Module SearchResponse.
Record t := {
  articles : list Article;
  llm_reasoning : jsstring
}.
End SearchResponse.

(** The state variables of [App], one field per [useState]. *)
Record AppState := {
  query : jsstring;
  maxSearchResults : number;
  displayResults : number;
  articles : list Article;
  loading : bool;
  saving : bool;
  error : jsstring;
  expandedCard : option nat;
  showProfileEditor : bool;
  profile : jsstring;
  showLog : bool;
  llmReasoning : jsstring
}.

(** The setters returned by [useState]: each replaces one state variable
    and keeps the others. *)
Definition setQuery_ (v : jsstring) (st : AppState) : AppState :=
  {| query := v; maxSearchResults := maxSearchResults st;
     displayResults := displayResults st; articles := articles st;
     loading := loading st; saving := saving st; error := error st;
     expandedCard := expandedCard st;
     showProfileEditor := showProfileEditor st; profile := profile st;
     showLog := showLog st; llmReasoning := llmReasoning st |}.
Definition setMaxSearchResults_ (v : number) (st : AppState) : AppState :=
  {| query := query st; maxSearchResults := v;
     displayResults := displayResults st; articles := articles st;
     loading := loading st; saving := saving st; error := error st;
     expandedCard := expandedCard st;
     showProfileEditor := showProfileEditor st; profile := profile st;
     showLog := showLog st; llmReasoning := llmReasoning st |}.
Definition setDisplayResults_ (v : number) (st : AppState) : AppState :=
  {| query := query st; maxSearchResults := maxSearchResults st;
     displayResults := v; articles := articles st; loading := loading st;
     saving := saving st; error := error st; expandedCard := expandedCard st;
     showProfileEditor := showProfileEditor st; profile := profile st;
     showLog := showLog st; llmReasoning := llmReasoning st |}.
Definition setArticles_ (v : list Article) (st : AppState) : AppState :=
  {| query := query st; maxSearchResults := maxSearchResults st;
     displayResults := displayResults st; articles := v;
     loading := loading st; saving := saving st; error := error st;
     expandedCard := expandedCard st;
     showProfileEditor := showProfileEditor st; profile := profile st;
     showLog := showLog st; llmReasoning := llmReasoning st |}.
Definition setLoading_ (v : bool) (st : AppState) : AppState :=
  {| query := query st; maxSearchResults := maxSearchResults st;
     displayResults := displayResults st; articles := articles st;
     loading := v; saving := saving st; error := error st;
     expandedCard := expandedCard st;
     showProfileEditor := showProfileEditor st; profile := profile st;
     showLog := showLog st; llmReasoning := llmReasoning st |}.
Definition setSaving_ (v : bool) (st : AppState) : AppState :=
  {| query := query st; maxSearchResults := maxSearchResults st;
     displayResults := displayResults st; articles := articles st;
     loading := loading st; saving := v; error := error st;
     expandedCard := expandedCard st;
     showProfileEditor := showProfileEditor st; profile := profile st;
     showLog := showLog st; llmReasoning := llmReasoning st |}.
Definition setError_ (v : jsstring) (st : AppState) : AppState :=
  {| query := query st; maxSearchResults := maxSearchResults st;
     displayResults := displayResults st; articles := articles st;
     loading := loading st; saving := saving st; error := v;
     expandedCard := expandedCard st;
     showProfileEditor := showProfileEditor st; profile := profile st;
     showLog := showLog st; llmReasoning := llmReasoning st |}.
Definition setExpandedCard_ (v : option nat) (st : AppState) : AppState :=
  {| query := query st; maxSearchResults := maxSearchResults st;
     displayResults := displayResults st; articles := articles st;
     loading := loading st; saving := saving st; error := error st;
     expandedCard := v; showProfileEditor := showProfileEditor st;
     profile := profile st; showLog := showLog st;
     llmReasoning := llmReasoning st |}.
Definition setShowProfileEditor_ (v : bool) (st : AppState) : AppState :=
  {| query := query st; maxSearchResults := maxSearchResults st;
     displayResults := displayResults st; articles := articles st;
     loading := loading st; saving := saving st; error := error st;
     expandedCard := expandedCard st; showProfileEditor := v;
     profile := profile st; showLog := showLog st;
     llmReasoning := llmReasoning st |}.
Definition setProfile_ (v : jsstring) (st : AppState) : AppState :=
  {| query := query st; maxSearchResults := maxSearchResults st;
     displayResults := displayResults st; articles := articles st;
     loading := loading st; saving := saving st; error := error st;
     expandedCard := expandedCard st;
     showProfileEditor := showProfileEditor st; profile := v;
     showLog := showLog st; llmReasoning := llmReasoning st |}.
Definition setShowLog_ (v : bool) (st : AppState) : AppState :=
  {| query := query st; maxSearchResults := maxSearchResults st;
     displayResults := displayResults st; articles := articles st;
     loading := loading st; saving := saving st; error := error st;
     expandedCard := expandedCard st;
     showProfileEditor := showProfileEditor st; profile := profile st;
     showLog := v; llmReasoning := llmReasoning st |}.
Definition setLlmReasoning_ (v : jsstring) (st : AppState) : AppState :=
  {| query := query st; maxSearchResults := maxSearchResults st;
     displayResults := displayResults st; articles := articles st;
     loading := loading st; saving := saving st; error := error st;
     expandedCard := expandedCard st;
     showProfileEditor := showProfileEditor st; profile := profile st;
     showLog := showLog st; llmReasoning := v |}.

(** ** Requests, replies and observable effects *)

(** A value of the [params] object handed to axios. *)
Inductive param :=
| PNum (n : number)
| PStr (s : jsstring).

(** A JSON value, for a response body the client gives no type to. *)
Inductive JsValue :=
| JNull
| JBool (b : bool)
| JNumber (n : float)
| JString (s : jsstring)
| JArray (items : list JsValue)
| JObject (fields : list (jsstring * JsValue)).

Record AxiosResponse (T : Type) := {
  data : T;
  status : Z
}.
Arguments data {T} _.
Arguments status {T} _.

(** How the promise of a request settles. *)
Inductive Reply (T : Type) :=
| Resolve (response : AxiosResponse T)
| Reject (e : AxiosError).
Arguments Resolve {T} response.
Arguments Reject {T} e.

(** What the component does to the world outside its state. *)
Inductive Effect :=
| HttpGet (url : jsstring) (params : list (jsstring * param))
| HttpPost (url : jsstring) (body : list Article)
| WindowAlert (msg : jsstring)
| ConsoleError (e : JsError)
| StorageGet (key : jsstring)
| StorageSet (key value : jsstring).

(** ** Handler programs *)

(** The statements a handler is made of. [AxiosGet] and [AxiosPost] are the
    two [await]s of the source: the program stops there and goes on with
    the reply. *)
Inductive Prog (A : Type) :=
| Ret (a : A)
| Throw (e : JsError)
| SetState (f : AppState -> AppState) (k : Prog A)
| Perform (eff : Effect) (k : Prog A)
| AxiosGet (url : jsstring) (params : list (jsstring * param))
    (k : Reply SearchResponse.t -> Prog A)
| AxiosPost (url : jsstring) (body : list Article)
    (k : Reply JsValue -> Prog A).
Arguments Ret {A} a.
Arguments Throw {A} e.
Arguments SetState {A} f k.
Arguments Perform {A} eff k.
Arguments AxiosGet {A} url params k.
Arguments AxiosPost {A} url body k.

Fixpoint bind {A B} (p : Prog A) (f : A -> Prog B) : Prog B :=
  match p with
  | Ret a => f a
  | Throw e => Throw e
  | SetState g k => SetState g (bind k f)
  | Perform eff k => Perform eff (bind k f)
  | AxiosGet url params k => AxiosGet url params (fun r => bind (k r) f)
  | AxiosPost url body k => AxiosPost url body (fun r => bind (k r) f)
  end.

#[export] Instance Prog_ret : MRet Prog := fun A a => Ret a.
#[export] Instance Prog_bind : MBind Prog := fun A B f p => bind p f.

(** [try { body } catch (err) { handler err }] *)
Fixpoint try_catch {A} (body : Prog A) (handler : JsError -> Prog A) : Prog A :=
  match body with
  | Ret a => Ret a
  | Throw e => handler e
  | SetState g k => SetState g (try_catch k handler)
  | Perform eff k => Perform eff (try_catch k handler)
  | AxiosGet url params k =>
      AxiosGet url params (fun r => try_catch (k r) handler)
  | AxiosPost url body' k =>
      AxiosPost url body' (fun r => try_catch (k r) handler)
  end.

(** [try { body } finally { fin }]: [fin] runs on both ways out, and the
    completion of [body] stands when [fin] completes normally. *)
Fixpoint try_finally {A} (body : Prog A) (fin : Prog unit) : Prog A :=
  match body with
  | Ret a => bind fin (fun _ => Ret a)
  | Throw e => bind fin (fun _ => Throw e)
  | SetState g k => SetState g (try_finally k fin)
  | Perform eff k => Perform eff (try_finally k fin)
  | AxiosGet url params k =>
      AxiosGet url params (fun r => try_finally (k r) fin)
  | AxiosPost url body' k =>
      AxiosPost url body' (fun r => try_finally (k r) fin)
  end.

Definition try_catch_finally {A} (body : Prog A) (handler : JsError -> Prog A)
    (fin : Prog unit) : Prog A :=
  try_finally (try_catch body handler) fin.

(** A built-in that may throw, used as an expression. *)
Definition eval {A} (c : completion A) : Prog A :=
  match c with
  | Normal a => Ret a
  | Abrupt e => Throw e
  end.

(** [await p]: the value of a fulfilled promise, the reason of a rejected
    one thrown. *)
Definition await {T} (r : Reply T) : Prog (AxiosResponse T) :=
  match r with
  | Resolve response => Ret response
  | Reject e => Throw (Axios e)
  end.

(** What axios does with [params] before it sends: every key and every
    value goes through [encodeURIComponent] on its way into the query
    string (a number as its decimal text, which is ASCII), so a string that
    holds an unpaired surrogate throws there. *)
Definition encode_param (v : param) : completion unit :=
  match v with
  | PNum _ => Normal tt
  | PStr s =>
      match encodeURIComponent s with
      | Normal _ => Normal tt
      | Abrupt e => Abrupt e
      end
  end.

Fixpoint serialize (params : list (jsstring * param)) : completion unit :=
  match params with
  | [] => Normal tt
  | (key, v) :: rest =>
      match encodeURIComponent key with
      | Normal _ =>
          match encode_param v with
          | Normal _ => serialize rest
          | Abrupt e => Abrupt e
          end
      | Abrupt e => Abrupt e
      end
  end.

(** [await axios.get(url, { params })]. A request whose parameters cannot
    be serialised is rejected with the error thrown, nothing is sent, and
    the rejection reaches the [await] before any other event: the
    expression throws. Otherwise the request goes out and the handler
    waits for the reply. *)
Definition axios_get (url : jsstring) (params : list (jsstring * param))
    : Prog (AxiosResponse SearchResponse.t) :=
  match serialize params with
  | Normal _ => AxiosGet url params await
  | Abrupt e => Throw e
  end.

Definition axios_post (url : jsstring) (body : list Article)
    : Prog (AxiosResponse JsValue) :=
  AxiosPost url body await.

Definition set (f : AppState -> AppState) : Prog unit := SetState f (Ret tt).
Definition perform (eff : Effect) : Prog unit := Perform eff (Ret tt).

Definition setQuery v := set (setQuery_ v).
Definition setMaxSearchResults v := set (setMaxSearchResults_ v).
Definition setDisplayResults v := set (setDisplayResults_ v).
Definition setArticles v := set (setArticles_ v).
Definition setLoading v := set (setLoading_ v).
Definition setSaving v := set (setSaving_ v).
Definition setError v := set (setError_ v).
Definition setExpandedCard v := set (setExpandedCard_ v).
Definition setShowProfileEditor v := set (setShowProfileEditor_ v).
Definition setProfile v := set (setProfile_ v).
Definition setShowLog v := set (setShowLog_ v).
Definition setLlmReasoning v := set (setLlmReasoning_ v).

Definition alert (msg : jsstring) := perform (WindowAlert msg).
Definition console_error (e : JsError) := perform (ConsoleError e).
Definition localStorage_setItem (key value : jsstring) :=
  perform (StorageSet key value).

(** ** The handlers of [App]

    A handler is a closure of the render that created it: it reads the
    state variables of that render ([c]) and writes through the setters. *)

Definition handleSearch (c : AppState) : Prog unit :=
  if not_str (trim (query c)) then Ret tt
  else
    setLoading true;;
    setError (lit "");;
    try_catch_finally
      (segment ← eval (encodeURIComponent (query c));
       response ← axios_get (lit "http://localhost:8000/search/" ++ segment)
                    [(lit "max_results", PNum (maxSearchResults c));
                     (lit "display_results", PNum (displayResults c));
                     (lit "profile", PStr (profile c))];
       setArticles (SearchResponse.articles (data response));;
       setLlmReasoning (SearchResponse.llm_reasoning (data response)))
      (λ err,
       setError (lit "Failed to fetch articles. Please try again.");;
       console_error err)
      (setLoading false).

(Task requirements): Output, exactly and with no other text, the line that contains "PStr (profile c))];" and all lines from there to the end of the records.

(Response to this task):
                     (lit "profile", PStr (profile c))];
       setArticles (SearchResponse.articles (data response));;
       setLlmReasoning (SearchResponse.llm_reasoning (data response)))
      (λ err,
       setError (lit "Failed to fetch articles. Please try again.");;
       console_error err)
      (setLoading false).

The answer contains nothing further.